_Exercise description_
Please print every line from the one containing "if (N_of_ascii q =? 34)%N then" through the last line of the records below, exactly as written and nothing more.

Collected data
=== Section Start ===

Fixpoint parse_value (fuel : nat) (s : string) : option (value * string) :=
  match fuel with
  | O => None
  | S fuel =>
      let s := skip_ws s in
      if startsWith s "null" then Some (VNull, string_drop 4 s)
      else if startsWith s "true" then Some (VBool true, string_drop 4 s)
      else if startsWith s "false" then Some (VBool false, string_drop 5 s)
      else
        match s with
        | EmptyString => None
        | String c s' =>
            if (N_of_ascii c =? 34)%N then
              match parse_chars s' with
              | Some (str, r) => Some (VStr str, r)
              | None => None
              end
            else if Ascii.eqb c "[" then
              match skip_ws s' with
              | String c2 r =>
                  if Ascii.eqb c2 "]" then Some (VArr [], r)
                  else parse_elements fuel s' []
              | EmptyString => None
              end
            else if Ascii.eqb c "{" then
              match skip_ws s' with
              | String c2 r =>
                  if Ascii.eqb c2 "}" then Some (VObj ∅, r)
                  else parse_members fuel s' ∅
              | EmptyString => None
              end
            else
              match parse_number s with
              | Some (n, r) => Some (VNum n, r)
              | None => None
              end
        end
  end
with parse_elements (fuel : nat) (s : string) (acc : list value)
  : option (value * string) :=
  match fuel with
  | O => None
  | S fuel =>
      match parse_value fuel s with
      | Some (v, r) =>
          match skip_ws r with
          | String c r' =>
              if Ascii.eqb c "," then parse_elements fuel r' (v :: acc)
              else if Ascii.eqb c "]" then Some (VArr (rev (v :: acc)), r')
              else None
          | EmptyString => None
          end
      | None => None
      end
  end
with parse_members (fuel : nat) (s : string) (acc : object)
  : option (value * string) :=
  match fuel with
  | O => None
  | S fuel =>
      match skip_ws s with
      | String q s' =>
          if (N_of_ascii q =? 34)%N then
            match parse_chars s' with
            | Some (key, r) =>
                match skip_ws r with
                | String c r' =>
                    if Ascii.eqb c ":" then
                      match parse_value fuel r' with
                      | Some (v, r2) =>
                          match skip_ws r2 with
                          | String c2 r3 =>
                              if Ascii.eqb c2 ","
                              then parse_members fuel r3 (<[key := v]> acc)
                              else if Ascii.eqb c2 "}"
                              then Some (VObj (<[key := v]> acc), r3)
                              else None
                          | EmptyString => None
                          end
                      | None => None
                      end
                    else None
                | EmptyString => None
                end
            | None => None
            end
          else None
      | EmptyString => None
      end
  end.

=== Section End ===

_Response to the exercise_
          if (N_of_ascii q =? 34)%N then
            match parse_chars s' with
            | Some (key, r) =>
                match skip_ws r with
                | String c r' =>
                    if Ascii.eqb c ":" then
                      match parse_value fuel r' with
                      | Some (v, r2) =>
                          match skip_ws r2 with
                          | String c2 r3 =>
                              if Ascii.eqb c2 ","
                              then parse_members fuel r3 (<[key := v]> acc)
                              else if Ascii.eqb c2 "}"
                              then Some (VObj (<[key := v]> acc), r3)
                              else None
                          | EmptyString => None
                          end
                      | None => None
                      end
                    else None
                | EmptyString => None
                end
            | None => None
            end
          else None
      | EmptyString => None
      end
  end.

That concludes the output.